• Exercise brief: Select from the records below every line that has the word "split" in it.

• Information:
-.-.-

(** *** C9 *)

(** C9: with an empty diff or an empty path both parsers return null; the
    guard comes first, so this is so even when the diff has a header that the
    pattern for the empty path would match. *)
Theorem C9_empty_arguments :
  (forall filePath,
     returns (parseDiffForFile [] filePath) None /\
     returns (parseDiffWithColors [] filePath) None) /\
  (forall rawDiff,
     returns (parseDiffForFile rawDiff []) None /\
     returns (parseDiffWithColors rawDiff []) None) /\
  extract diff_a_ts [] = Some diff_a_ts.
Proof.
  split; [|split].
  - intros p; split; intros w; reflexivity.
  - intros d; split; intros w;
      unfold parseDiffForFile, parseDiffWithColors; simpl;
      now rewrite orb_true_r.
  - vm_compute; reflexivity.
Qed.

(** *** C3 *)

Lemma names_path_exec (fullDiff filePath : str) :
  names_path fullDiff filePath ->
  exec (delimitedPattern filePath) fullDiff <> None.
Proof.
  intros (pre & h & post & -> & (old & -> & Hne & Hold) & Hend).
  destruct old as [|a w]; [contradiction|].
  simpl in Hold; apply andb_true_iff in Hold as [Ha Hw].
  eapply exec_complete with (c := []) (c' := []) (s' := post).
  unfold delimitedPattern, Plus; rewrite <- !app_assoc.
  eapply M_Seq; [apply M_Str|].
  eapply M_Seq; [eapply M_Seq; [apply M_Class; exact Ha|]|].
  { apply M_Star with (w := w); exact Hw. }
  eapply M_Seq; [apply M_Str|].
  eapply M_Seq; [apply M_Str|].
  destruct post as [|c post]; simpl in Hend.
  - eapply M_Look; apply M_AltR; constructor.
  - eapply M_Look; apply M_AltL; apply M_Class; exact Hend.
Qed.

-.-.-

• Answer for this exercise:
  split; [|split].
  - intros p; split; intros w; reflexivity.
  - intros d; split; intros w;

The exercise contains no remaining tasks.